À mon avis, l'explication de cette omission singulière est très claire. Les Égyptiens avaient conservé dans leurs annales l'histoire précise de la destruction de l'Atlantide, à partir de laquelle les légendes du Déluge se sont développées ; et, comme ils l'ont dit aux Grecs, il n'y a pas eu de déluge universel, mais seulement des catastrophes locales. Détenteurs de la véritable histoire de la catastrophe locale qui avait détruit l'Atlantide, ils n'ont pas développé de mythes sur un déluge universel submergeant les sommets des montagnes du monde entier. Ils n'avaient pas d'Ararat dans leur pays.
Les traditions des premiers âges chrétiens touchant le Déluge indiquaient le quart du monde dans lequel se trouvait l'Atlantide.
Un vieux moine pittoresque nommé Cosmos, il y a environ mille ans, publia un livre, "Topographia Christiana", accompagné d'une carte, dans laquelle il donne sa vision du monde tel qu'il était alors compris. C'était un corps entouré d'eau, et reposant sur rien. "La terre, dit Cosmos, presse vers le bas, mais les parties ignées tendent vers le haut, et entre les forces en conflit, la terre est suspendue, comme le cercueil de Mahomet dans l'histoire ancienne.

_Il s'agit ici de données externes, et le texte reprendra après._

(* ===== verification/WsProcessor.v ===== *)
(** * The WebSocket processor

    Models src/biz/service/event_processor_websocket.go: the processor that turns
    events into messages for subscribers and users, once per event.  A message is
    the tree of its JSON, whose keys encoding/json sorts; [wp_sent] is what the
    callbacks, which may be nil, were called with.  The test and the marking of an
    event are one critical section. *)

From stdpp Require Import base gmap strings list pretty.
From Stdlib Require Import ZArith Lia.
From S2P Require Import Prelude Money Events Database Sequencer SkipList OrderBook Matching BookSpec BookProps EventLog Checkpoint Pipeline PipelineProps MatchEngine MatchEngineProps.

Local Open Scope go_scope.
Local Open Scope Z_scope.

Record WebSocketProcessor := mkWebSocketProcessor {
  wp_broadcaster : bool;
  wp_unicaster : bool;
  wp_processedEvents : gset string;
  wp_sent : list message }.
Implicit Types (wp : WebSocketProcessor).

Definition NewWebSocketProcessor (broadcaster unicaster : bool) : WebSocketProcessor :=
  mkWebSocketProcessor broadcaster unicaster ∅ [].

Definition formatPrice (price : Z) : string := sprintf_8f (f64_div (f64_of_int price) f64_1e8).
Definition formatQuantity (qty : Z) : string := sprintf_8f (f64_div (f64_of_int qty) f64_1e8).

Definition mark (eventKey : string) wp : WebSocketProcessor :=
  mkWebSocketProcessor (wp_broadcaster wp) (wp_unicaster wp) ({[eventKey]} ∪ wp_processedEvents wp)
    (wp_sent wp).
Definition emit (ms : list message) wp : WebSocketProcessor :=
  mkWebSocketProcessor (wp_broadcaster wp) (wp_unicaster wp) (wp_processedEvents wp) (wp_sent wp ++ ms).

(** Calls of the callbacks, if they are set. *)
Definition broadcaster (symbol : string) (data : json) wp : list message :=
  if wp_broadcaster wp then [Broadcast symbol data] else [].
Definition unicaster (userID : string) (data : json) wp : list message :=
  if wp_unicaster wp then [Unicast userID data] else [].

Definition ws_trade_message (e : TradeExecutedEvent) : json :=
  JObj [("maker", JStr (te_MakerUser e));
        ("price", JStr (formatPrice (te_Price e)));
        ("quantity", JStr (formatQuantity (te_Quantity e)));
        ("side", JStr (te_TakerSide e));
        ("symbol", JStr (te_SymbolStr e));
        ("taker", JStr (te_TakerUser e));
        ("timestamp", JNum (te_Timestamp e));
        ("trade_id", JStr (te_TradeID e));
        ("type", JStr "trade")].

(** The message to one of the two parties. *)
Definition party_message (e : TradeExecutedEvent) (counterparty orderID side : string) (maker : bool) : json :=
  JObj [("counterparty", JStr counterparty);
        ("is_maker", JBool maker);
        ("my_order_id", JStr orderID);
        ("my_side", JStr side);
        ("price", JStr (formatPrice (te_Price e)));
        ("quantity", JStr (formatQuantity (te_Quantity e)));
        ("symbol", JStr (te_SymbolStr e));
        ("timestamp", JNum (te_Timestamp e));
        ("trade_id", JStr (te_TradeID e));
        ("type", JStr "trade")].

Definition takerMsg (e : TradeExecutedEvent) : json :=
  party_message e (te_MakerUser e) (te_TakerOrderID e) (te_TakerSide e) false.

Definition makerMsg (e : TradeExecutedEvent) : json :=
  let makerSide := if te_TakerSide e =s "sell" then "buy" else "sell" in
  party_message e (te_TakerUser e) (te_MakerOrderID e) makerSide true.

Definition ws_handleTradeExecuted (e : TradeExecutedEvent) wp : WebSocketProcessor * option error :=
  let eventKey := "trade-" +:+ te_TradeID e in
  if bool_decide (eventKey ∈ wp_processedEvents wp) then (wp, None)
  else
    let wp1 := mark eventKey wp in
    let wp2 := emit (broadcaster (te_SymbolStr e) (ws_trade_message e) wp1) wp1 in
    let wp3 := if te_TakerUser e =s "" then wp2
               else emit (unicaster (te_TakerUser e) (takerMsg e) wp2) wp2 in
    let wp4 := if (te_MakerUser e =s "") || (te_MakerUser e =s te_TakerUser e) then wp3
               else emit (unicaster (te_MakerUser e) (makerMsg e) wp3) wp3 in
    (wp4, None).

Definition submitted_message (e : OrderSubmittedEvent) : json :=
  JObj [("order_id", JStr (os_OrderID e));
        ("price", JStr (formatPrice (os_Price e)));
        ("quantity", JStr (formatQuantity (os_Quantity e)));
        ("side", JStr (os_Side e));
        ("status", JStr "submitted");
        ("symbol", JStr (os_SymbolStr e));
        ("timestamp", JNum (os_Timestamp e));
        ("type", JStr "order_status")].

Definition ws_handleOrderSubmitted (e : OrderSubmittedEvent) wp : WebSocketProcessor * option error :=
  let eventKey := "order-submitted-" +:+ os_OrderID e in
  if bool_decide (eventKey ∈ wp_processedEvents wp) then (wp, None)
  else
    let wp1 := mark eventKey wp in
    (emit (unicaster (os_UserID e) (submitted_message e) wp1) wp1, None).

(** A cancellation is only marked. *)
Definition ws_handleOrderCancelled (e : OrderCancelledEvent) wp : WebSocketProcessor * option error :=
  let eventKey := "order-cancelled-" +:+ oc_OrderID e in
  if bool_decide (eventKey ∈ wp_processedEvents wp) then (wp, None)
  else (mark eventKey wp, None).

Definition WebSocketProcessor_ProcessEvent (event : MatchingEngineEvent) wp
    : WebSocketProcessor * option error :=
  match event with
  | TradeExecuted e => ws_handleTradeExecuted e wp
  | OrderSubmitted e => ws_handleOrderSubmitted e wp
  | OrderCancelled e => ws_handleOrderCancelled e wp
  end.

(** As a processor of the pipeline. *)
Definition ws_processor : EventProcessor WebSocketProcessor :=
  mkEventProcessor "WebSocketProcessor" (fun ev wp => Ok (WebSocketProcessor_ProcessEvent ev wp)).

(** ** Once per event *)

(** What identifies an event for the processor: its kind and the ID of its trade or
    order. *)
Definition event_id (ev : MatchingEngineEvent) : nat * string :=
  match ev with
  | TradeExecuted e => (0%nat, te_TradeID e)
  | OrderSubmitted e => (1%nat, os_OrderID e)
  | OrderCancelled e => (2%nat, oc_OrderID e)
  end.

Definition event_key (ev : MatchingEngineEvent) : string :=
  match ev with
  | TradeExecuted e => "trade-" +:+ te_TradeID e
  | OrderSubmitted e => "order-submitted-" +:+ os_OrderID e
  | OrderCancelled e => "order-cancelled-" +:+ oc_OrderID e
  end.

Lemma event_key_id ev1 ev2 : event_key ev1 = event_key ev2 <-> event_id ev1 = event_id ev2.
Proof.
  destruct ev1, ev2; cbn; split; intros Heq; try done; injection Heq; intros Hid; try congruence;
    exact (f_equal (pair _) Hid).
Qed.

(** The recipients of an event and what they are told: everybody learns of a trade,
    the taker and a different maker learn of their side of it, a user of a
    submission. *)
Definition notifications (ev : MatchingEngineEvent) : list message :=
  match ev with
  | TradeExecuted e =>
      [Broadcast (te_SymbolStr e) (ws_trade_message e)]
      ++ (if te_TakerUser e =s "" then [] else [Unicast (te_TakerUser e) (takerMsg e)])
      ++ (if (te_MakerUser e =s "") || (te_MakerUser e =s te_TakerUser e) then []
          else [Unicast (te_MakerUser e) (makerMsg e)])
  | OrderSubmitted e => [Unicast (os_UserID e) (submitted_message e)]
  | OrderCancelled _ => []
  end.

(** The messages a processor with these callbacks can send. *)
Definition deliverable wp (m : message) : bool :=
  match m with Broadcast _ _ => wp_broadcaster wp | Unicast _ _ => wp_unicaster wp end.

(** The first event of each ID. *)
Fixpoint first_events (seen : list (nat * string)) (l : list MatchingEngineEvent) : list MatchingEngineEvent :=
  match l with
  | [] => []
  | ev :: l' => if decide (event_id ev ∈ seen) then first_events seen l'
                else ev :: first_events (event_id ev :: seen) l'
  end.

Definition ws_run (l : list MatchingEngineEvent) wp : WebSocketProcessor :=
  foldl (fun wp ev => (WebSocketProcessor_ProcessEvent ev wp).1) wp l.

Lemma ws_new ev wp :
  event_key ev ∉ wp_processedEvents wp ->
  let wp' := (WebSocketProcessor_ProcessEvent ev wp).1 in
  wp_processedEvents wp' = {[event_key ev]} ∪ wp_processedEvents wp /\
  wp_sent wp' = wp_sent wp ++ List.filter (deliverable wp) (notifications ev) /\
  wp_broadcaster wp' = wp_broadcaster wp /\ wp_unicaster wp' = wp_unicaster wp.
Proof.
  destruct wp as [b u seen sent]. intros Hn. cbn in Hn.
  destruct ev as [e|e|e]; cbn in Hn |- *; unfold ws_handleTradeExecuted, ws_handleOrderSubmitted,
    ws_handleOrderCancelled; cbn; rewrite (bool_decide_false (_ ∈ seen)) by done.
  - cbn. unfold unicaster, deliverable. cbn. by destruct u.
  - unfold broadcaster, unicaster, deliverable. cbn.
    destruct (te_TakerUser e =s ""), ((te_MakerUser e =s "") || (te_MakerUser e =s te_TakerUser e)),
      b, u; cbn; rewrite <- ?app_assoc, ?app_nil_r; done.
  - cbn. by rewrite app_nil_r.
Qed.

Lemma ws_known ev wp :
  event_key ev ∈ wp_processedEvents wp -> (WebSocketProcessor_ProcessEvent ev wp).1 = wp.
Proof.
  intros Hin. destruct ev as [e|e|e]; cbn in Hin |- *;
    unfold ws_handleTradeExecuted, ws_handleOrderSubmitted, ws_handleOrderCancelled;
    by rewrite bool_decide_true.
Qed.

Lemma ws_run_seen l wp seen :
  (forall ev, event_key ev ∈ wp_processedEvents wp <-> event_id ev ∈ seen) ->
  wp_sent (ws_run l wp) =
    wp_sent wp ++ List.filter (deliverable wp) (concat (notifications <$> first_events seen l)).
Proof.
  revert wp seen. induction l as [|ev l IH]; intros wp seen Hseen.
  { cbn. by rewrite app_nil_r. }
  change (ws_run (ev :: l) wp) with (ws_run l (WebSocketProcessor_ProcessEvent ev wp).1).
  cbn [first_events].
  destruct (decide (event_id ev ∈ seen)) as [Hin|Hin].
  - rewrite ws_known by (by apply Hseen). by apply IH.
  - destruct (ws_new ev wp) as (Hp & Hs & Hb & Hu); [by rewrite Hseen|].
    rewrite (IH _ (event_id ev :: seen)).
    + csimpl. rewrite List.filter_app, app_assoc, Hs. f_equal. apply List.filter_ext. intros [? ?|? ?]; cbn; congruence.
    + intros ev'. rewrite Hp, elem_of_union, elem_of_singleton, elem_of_cons, Hseen, event_key_id. done.
Qed.

(** C19: whatever events a new processor is handed, with repetitions, it sends the
    notifications of the first event of each ID, in the order of these events, and
    nothing else. *)
Theorem ws_sends_once l b u :
  let wp := NewWebSocketProcessor b u in
  wp_sent (ws_run l wp) =
    List.filter (deliverable wp) (concat (notifications <$> first_events [] l)).
Proof. cbn zeta. rewrite (ws_run_seen l _ []); [done|]. intros ev. cbn. set_solver. Qed.

(** ** With the engine

    The engine and the processor are given the same callbacks, and both announce
    trades. *)

#[local] Instance ws_table : Table (ListTable EventOffsetCheckpoint) EventOffsetCheckpoint :=
  ListTable_ops (fun a b => cp_same a b).

Abbreviation ws_engine :=
  (MatchEngine cmp_list Memory.InMemoryEventLog (ListTable EventOffsetCheckpoint) WebSocketProcessor).

Definition ws_engine0 : ws_engine :=
  NewMatchEngine (RegisterProcessor (Some ws_processor)
    (NewEventPipeline Memory.NewInMemoryEventLog (NewWebSocketProcessor true true))).1 NewSequencer true true.

Definition ws_submit (order : SubmitOrderMsg) (me : ws_engine) : ws_engine :=
  match SubmitOrder 0 id (fun _ => []) 0 true order me with
  | Ok (Some (me', None)) => match matchWorker_round 0 id (fun _ => []) id "BTC" me' with
                             | Ok me'' => me''
                             | _ => me'
                             end
  | _ => me
  end.

Definition ws_traded : ws_engine := ws_submit buy_order (ws_submit sell_order ws_engine0).

Definition is_trade (m : message) : bool :=
  match m with
  | Broadcast _ (JObj fields) => existsb (fun '(k, v) => (k =s "type") && match v with JStr s => s =s "trade" | _ => false end) fields
  | _ => false
  end.

(** With the processor registered, as the partition-aware engine registers it,
    subscribers are told of a trade twice: once by the processor, once by the engine
    itself. *)
Theorem trade_announced_twice :
  length (List.filter is_trade (me_sent ws_traded)) = 1%nat /\
  length (List.filter is_trade (wp_sent (ep_world (me_pipeline ws_traded)))) = 1%nat.
Proof. split; vm_compute; reflexivity. Qed.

L'illustration ci-jointe représente la terre entourée par l'océan, et au-delà de cet océan se trouve "la terre où les hommes habitaient avant le Déluge".


CARTE DU MONDE SELON COSMOS

Il nous donne ensuite une carte plus précise, et détaillée, du monde connu de son époque.

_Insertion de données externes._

(** The server as it starts never sets its goroutine pool: the first message
    for a symbol somebody is subscribed to panics in the dispatcher. *)
Theorem first_delivery_panics write_ok enum c symbol msg :
  enumerates enum ->
  dispatch write_ok enum symbol (Broadcast symbol msg (subscribe c symbol init_server)) = Panic.
Proof.
  intros He. pose proof (run_op_refines _ _ (OpSubscribe c symbol) init_refines) as Hr1. cbn in Hr1.
  pose proof (run_op_refines _ _ (OpBroadcast symbol msg) Hr1) as [Hok2 Hs2].
  cbn [run_op spec_op] in Hok2, Hs2.
  destruct Hr1 as [Hok1 Hs1].
  assert (Hq1 : queue_of symbol (subscribe c symbol init_server) = []).
  { unfold queue_of, subscribe. rewrite shard_update, decide_True, init_GetSymbolShard by done.
    unfold ensureSymbolDispatcher, add_sub. cbn [MsgBuf Subs]. rewrite lookup_empty. cbn [MsgBuf Subs].
    by rewrite lookup_insert_eq. }
  set (sv := Broadcast symbol msg (subscribe c symbol init_server)) in *.
  assert (Hq : queue_of symbol sv = [msg] /\ sv_pool sv = false).
  { destruct Hok1 as [Hlen1 _]. unfold sv, Broadcast. rewrite queue_ensure, Hq1 by done. cbn [length].
    change (Z.of_nat 0 <? 4096) with true. cbn iota. split; [|done].
    rewrite queue_set by (by rewrite update_length). by rewrite decide_True. }
  destruct Hq as [Hq Hp]. unfold dispatch. rewrite Hq.
  assert (Hs : subs symbol (set_queue_of symbol [] sv) = subs symbol sv) by by apply subs_kept.
  unfold subs in Hs at 1. rewrite Hs.
  assert (Hin : c ∈ enum (subs symbol sv)).
  { rewrite (He _), elem_of_elements, Hs2, lookup_insert_eq. cbn. set_solver. }
  destruct (enum (subs symbol sv)) as [|c' l]; [by apply not_elem_of_nil in Hin|].
  assert (Hp' : sv_pool (set_queue_of symbol [] sv) = false) by exact Hp. by rewrite Hp'.
Qed.

(** ** The buffer pool *)

Definition with_pool (sv : server) : server :=
  mkServer (sv_shards sv) true (sv_arrays sv) (sv_next sv) (sv_free sv) (sv_users sv) (sv_written sv)
    (sv_dropped sv).

Definition pushed_twice : server :=
  PushMatchResult (Some 0%nat) "trade" "ETH" "o2" "7.5" "1.0" "filled" 2
    (PushMatchResult None "trade" "BTC" "o1" "9.0" "3.0" "filled" 1
       (subscribe 1%nat "BTC" (with_pool init_server))).

(** A pushed message is put back into the pool while it is still queued: the
    next push writes over it, and the subscribers of one symbol are sent the result
    of another. *)
Theorem queued_message_overwritten :
  (sv_written <$> match dispatch (fun _ _ => true) elements "BTC" pushed_twice with
                  | Ok sv => Some sv | _ => None end) =
  Some [(1%nat, match_result_text "trade" "ETH" "o2" "7.5" "1.0" "filled" 2)].
Proof. vm_compute. reflexivity. Qed.

(** ** Orders over a connection *)

(** The redirect never happens: the table it looks at has no migrations. *)
Lemma no_redirect currentID symbol : SymbolMigrationChecker handler_table currentID symbol = (false, "").
Proof. unfold SymbolMigrationChecker. cbn. by rewrite lookup_empty. Qed.

(** An order sent over a connection is acknowledged whatever the engine says:
    a refused order gets the same answer as an accepted one. *)
Theorem refused_order_acknowledged {E} `{Engine E} write_ok currentID c msg symbol order sv (e e' : E) err :
  parseAction (Some msg) = ("SubmitOrder", symbol) ->
  json_Unmarshal order_msg_fields (mkSubmitOrderMsg "" "" "" "" "" "") msg = Ok order ->
  engine_SubmitOrder order e = Ok (Some (e', err)) ->
  ws_action write_ok handler_table currentID c (Some msg) (sv, Some e) =
    Ok (Some (reply write_ok c (ack_text "order_ack" symbol) sv, Some e')).
Proof.
  intros Hp Hu He. unfold ws_action. rewrite Hp, (bool_decide_false ("SubmitOrder" = "subscribe")),
    (bool_decide_false ("SubmitOrder" = "unsubscribe")), (bool_decide_true ("SubmitOrder" = "SubmitOrder")) by done.
  cbn [andb default]. cbn [from_option id]. by rewrite Hu, no_redirect, He.
Qed.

Je reproduis cette carte, non pas pour montrer combien nous en savons plus que le pauvre Cosmos, mais parce qu'il a enseigné que tout autour de ce monde habitable il y avait encore un autre monde, adhérant étroitement de tous côtés aux murs circonscrivant du paradis. "Sur le côté oriental de cette terre outremer, il pense que l'homme a été créé ; et que là se trouvait le paradis de l'allégresse, comme il est décrit ici sur le bord oriental, qui a abrité nos premiers ancêtres, chassés du Paradis à cette pointe extrême de terre sur le bord de la mer. Ainsi, à la survenue du Déluge, Noé et ses fils furent portés par l'arche jusqu'à la terre que nous habitons maintenant. Les quatre fleuves qu'il suppose jailliront par les becs du Paradis." Ils sont représentés sur la carte ci-dessus : O est la mer Méditerranée ; P, le golfe Persique ; L, la mer Caspienne ; Q, le Tigre ; M, le fleuve Pison ; et J, la terre où les hommes ont vécu avant le Déluge.
On observera que, tout en situant le Paradis à l'est, il place la scène du Déluge à l'ouest ; et il suppose que Noé est allé de l'endroit du Déluge vers l'Europe.

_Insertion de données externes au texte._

(* ===== verification/Handlers.v ===== *)
(** * HTTP handlers

    Models src/biz/handler/order.go, asset.go and the depth, trades,
    ticker and K-line queries of market.go.  Binding a request and writing a
    response is Hertz: a handler gets the bound request, or the error of the binding,
    and gives a status and a body.  The engine behind the handlers is the interface
    [Engine]; the tables are parameters.  The answer of Redis, which GetKline asks
    first, is an argument. *)

From stdpp Require Import base gmap strings list sorting pretty.
From Stdlib Require Import ZArith Lia SpecFloat.
From S2P Require Import Prelude Money Events Database Positions Orders Kline WsServer PartitionManager.

Local Open Scope go_scope.
Local Open Scope Z_scope.

(** model/asset.go *)
Record Balance := mkBalance {
  bal_ID : Z; bal_UserID : string; bal_Asset : string; bal_Amount : string; bal_Frozen : string }.

(** The bodies of responses. *)
Inductive body : Type :=
| BodyError (msg : string)
| BodyStatus (orderID status : string)
| BodyOrder (o : Order)
| BodyOrders (l : list Order)
| BodyTrades (l : list Trade)
| BodyTicker (symbol lastPrice : string)
| BodyKlines (l : list Kline)
| BodyBalances (l : list Balance)
| BodyPositions (l : list Position)
| BodyDepth (symbol : string) (bids asks : list (string * string * Z)) (bidLimit askLimit : Z).

Abbreviation response := (Z * body)%type.

Section Handlers.
Context {E : Type} `{!Engine E}.
Context {Do Dt Dk : Type} `{!Table Do Order} `{!Table Dt Trade} `{!Table Dk Kline}.
Implicit Types (db : Do) (dt : Dt).

(** ** order.go *)

Definition nano_text (z : Z) : string := sprintf_8f (f64_div (f64_of_int z) f64_1e8).

Definition complete_request (req : Order) : bool :=
  negb ((o_Symbol req =s "") || (o_Side req =s "") || (o_Price req =? 0) || (o_Quantity req =? 0)
        || (o_UserID req =s "")).

(** [id] is what the ID generator answers; [None] as the result is a submission
    that blocks.  Without an engine the order goes straight to the database. *)
Definition http_SubmitOrder (now : Z) (bound : outcome Order) (id : outcome Z) (engine : option E) db
    : outcome (option (response * option E * Do)) :=
  match bound with
  | Err e => Ok (Some ((400, BodyError e), engine, db))
  | Panic => Panic
  | Ok req =>
      if negb (complete_request req)
      then Ok (Some ((400, BodyError "missing required fields"), engine, db))
      else
        match id with
        | Err _ | Panic => Ok (Some ((500, BodyError "failed to generate order_id"), engine, db))
        | Ok id =>
            let orderID := pretty id in
            match engine with
            | Some e =>
                let orderMsg := mkSubmitOrderMsg orderID (o_Symbol req) (o_Side req)
                                  (nano_text (o_Price req)) (nano_text (o_Quantity req)) (o_UserID req) in
                let? r := engine_SubmitOrder orderMsg e in
                Ok ((fun '(e', err) =>
                       (match err with
                        | None => (200, BodyStatus orderID "submitted")
                        | Some err => if err =s ErrSymbolNotLocallyOwned
                                      then (409, BodyError "symbol not owned by this node")
                                      else (500, BodyError err)
                        end, Some e', db)) <$> r)
            | None =>
                let order := mkOrder orderID (o_UserID req) (o_Symbol req) (o_Side req) (o_Price req)
                               (o_Quantity req) "active" (o_CreatedAt req) (o_CreatedAt req) in
                match CreateOrder now order db with
                | (db', None) => Ok (Some ((200, BodyStatus orderID "received"), None, db'))
                | (db', Some err) => Ok (Some ((500, BodyError err), None, db'))
                end
            end
        end
  end.

Definition http_GetOrder (orderID : string) db : response :=
  match pg_GetOrderByID orderID db with
  | Ok order => (200, BodyOrder order)
  | _ => (404, BodyError "order not found")
  end.

Definition http_ListOrders (userID status : string) db : outcome response :=
  match ListOrders userID status db with
  | Ok orders => Ok (200, BodyOrders orders)
  | Err e => Ok (500, BodyError e)
  | Panic => Panic
  end.

(** The request names an order and its user.  Only the row changes. *)
Definition http_CancelOrder (now : Z) (bound : outcome (string * string)) db : outcome (response * Do) :=
  match bound with
  | Err _ => Ok ((400, BodyError "invalid request"), db)
  | Panic => Panic
  | Ok (orderID, userID) =>
      let refused := Ok ((404, BodyError "order not found or user mismatch"), db) in
      match pg_GetOrderByID orderID db with
      | Ok order =>
          if negb (o_UserID order =s userID) then refused
          else match UpdateOrderStatus now orderID "cancelled" db with
               | (db', None) => Ok ((200, BodyStatus orderID "cancelled"), db')
               | (db', Some e) => Ok ((500, BodyError e), db')
               end
      | Err _ => refused
      | Panic => Panic
      end
  end.

(** [fmt.Sscanf("%d")] leaves the default if there is no number. *)
Definition http_ListTrades (symbol limitStr : string) dt : outcome response :=
  let limit := if limitStr =s "" then 50 else default 50 (scan_int64 limitStr) in
  match pg_ListTrades symbol limit dt with
  | Ok trades => Ok (200, BodyTrades trades)
  | Err e => Ok (500, BodyError e)
  | Panic => Panic
  end.

(** ** market.go *)

Record depthItem := mkDepthItem {
  di_Price : spec_float;
  di_Amount : spec_float;
  di_Count : Z;
  di_PriceStr : string }.

(** [strconv.Atoi]: an optional sign and digits, nothing else. *)
Definition Atoi (s : string) : option Z :=
  let '(neg, s1) := scan_sign s in
  match scan_digits 0 0 s1 with
  | (v, S _, EmptyString) => let n := if neg then - v else v in
                             if (MinI64 <=? n) && (n <=? MaxI64) then Some n else None
  | _ => None
  end.

Definition parseLimit (limitStr : string) (defaultLimit : Z) : Z :=
  if limitStr =s "" then defaultLimit
  else match Atoi limitStr with
       | Some l => if 0 <? l then l else defaultLimit
       | None => defaultLimit
       end.

Definition order_price (o : Order) : spec_float := f64_div (f64_of_int (o_Price o)) f64_1e8.
Definition order_qty (o : Order) : spec_float := f64_div (f64_of_int (o_Quantity o)) f64_1e8.
Definition order_price_text (o : Order) : string := FormatFloat (order_price o).

Definition add_to_level (o : Order) (agg : gmap string depthItem) : gmap string depthItem :=
  let priceStr := order_price_text o in
  let item := default (mkDepthItem (order_price o) (S754_zero false) 0 priceStr) (agg !! priceStr) in
  <[priceStr := mkDepthItem (di_Price item) (f64_add (di_Amount item) (order_qty o)) (di_Count item + 1)
                  (di_PriceStr item)]> agg.

Definition aggregate_step (symbol : string) (acc : gmap string depthItem * gmap string depthItem) (o : Order)
    : gmap string depthItem * gmap string depthItem :=
  let '(bids, asks) := acc in
  if negb (o_Symbol o =s symbol) then acc
  else if o_Side o =s "buy" then (add_to_level o bids, asks)
  else if o_Side o =s "sell" then (bids, add_to_level o asks)
  else acc.

Definition aggregateOrders (orders : list Order) (symbol : string)
    : gmap string depthItem * gmap string depthItem :=
  foldl (aggregate_step symbol) (∅, ∅) orders.

(** Price, amount and number of orders, in the order [enum] of the map. *)
Definition depthItemsToSlice (enum : gset string -> list string) (items : gmap string depthItem)
    : list (string * string * Z) :=
  omap (fun k => (fun agg => (di_PriceStr agg, FormatFloat (di_Amount agg), di_Count agg)) <$> items !! k)
    (enum (dom items)).

(** The order [sort.Slice] sorts by. *)
Definition depth_le (desc : bool) (a b : string * string * Z) : Prop :=
  let pa := mustParseFloat a.1.1 in
  let pb := mustParseFloat b.1.1 in
  (if desc then SFltb pa pb else SFltb pb pa) = false.

#[global] Instance depth_le_dec desc a b : Decision (depth_le desc a b).
Proof. unfold depth_le. apply _. Defined.

Definition sortDepth (items : list (string * string * Z)) (desc : bool) : list (string * string * Z) :=
  merge_sort (depth_le desc) items.

(** An error of the query reads as no orders. *)
Definition http_GetDepth (enum : gset string -> list string) (symbol bid_limit ask_limit : string) db
    : outcome response :=
  if symbol =s "" then Ok (400, BodyError "symbol参数不能为空")
  else
    let bidLimit := parseLimit bid_limit 20 in
    let askLimit := parseLimit ask_limit 20 in
    let orders := match pg_ListOrders "" "active" db with Ok l => l | _ => [] end in
    let '(bidsAgg, asksAgg) := aggregateOrders orders symbol in
    let bids := sortDepth (depthItemsToSlice enum bidsAgg) true in
    let asks := sortDepth (depthItemsToSlice enum asksAgg) false in
    Ok (200, BodyDepth symbol (take (Z.to_nat bidLimit) bids) (take (Z.to_nat askLimit) asks)
               bidLimit askLimit).

Definition http_GetTrades (symbol limitStr : string) dt : response :=
  let limit := if limitStr =s "" then 50 else default 50 (Atoi limitStr) in
  (200, BodyTrades (match pg_ListTrades symbol limit dt with Ok l => l | _ => [] end)).

Definition http_GetTicker (symbol : string) dt : response :=
  let trades := match pg_ListTrades symbol 1 dt with Ok l => l | _ => [] end in
  (200, BodyTicker symbol (match trades with t :: _ => t_Price t | [] => "" end)).

(** [lrange] is Redis's LRANGE, each entry decoded, [None] when it is not a bar;
    Redis is asked first, the table when Redis fails or has nothing. *)
Definition http_GetKline (lrange : string -> Z -> Z -> outcome (list (option Kline)))
    (symbol period limitStr : string) (dk : Dk) : response :=
  let limit := if limitStr =s "" then 100 else default 100 (Atoi limitStr) in
  if (symbol =s "") || (period =s "") then (400, BodyError "symbol和period参数不能为空")
  else
    match lrange ("kline:" +:+ symbol +:+ ":" +:+ period) (- limit) (-1) with
    | Ok ((_ :: _) as klineData) => (200, BodyKlines (omap id klineData))
    | _ => (200, BodyKlines (rev (match db_find (fun k => (k_Symbol k =s symbol) && (k_Period k =s period))
                                          (Some (fun k => - k_Timestamp k)) (sql_limit limit) dk with
                                  | Ok l => l | _ => [] end)))
    end.

(** ** asset.go *)

Definition GetUserBalance {Db} `{Table Db Balance} (userID : string) (d : Db) : outcome (list Balance) :=
  db_find (fun b => bal_UserID b =s userID) None None d.

Definition http_GetBalance {Db} `{Table Db Balance} (userID : string) (d : Db) : outcome response :=
  if userID =s "" then Ok (400, BodyError "missing user_id")
  else match GetUserBalance userID d with
       | Ok balances => Ok (200, BodyBalances balances)
       | Err e => Ok (500, BodyError e)
       | Panic => Panic
       end.

Definition http_GetPositions {Dp} `{Table Dp Position} (userID : string) (d : Dp) : outcome response :=
  if userID =s "" then Ok (400, BodyError "missing user_id")
  else match GetUserPositions userID d with
       | Ok positions => Ok (200, BodyPositions positions)
       | Err e => Ok (500, BodyError e)
       | Panic => Panic
       end.
End Handlers.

Cela montre que les traditions de l'époque de Cosmos considéraient l'ouest comme le lieu du Déluge, et qu'après le Déluge, Noé vint sur les rives de la Méditerranée. Le fait qu'il y eut des terres à l'ouest au-delà de l'océan était également connu de Cosmos, et c'est probablement un faible écho de l'époque atlante.


CARTE DE L'EUROPE, D'APRÈS COSMOS

La grossière figure suivante, de Cosmos, représente la haute montagne au nord derrière laquelle le soleil se cache la nuit venue, produisant ainsi l'alternance du jour et de la nuit. Sa majesté solaire vient tout juste d'arriver derrière la montagne, tandis que Luna (la lune NdT) regarde calmement l'opération. La montagne est aussi courbée que Culhuacan, la montagne courbée d'Atzlan décrite par les Aztèques.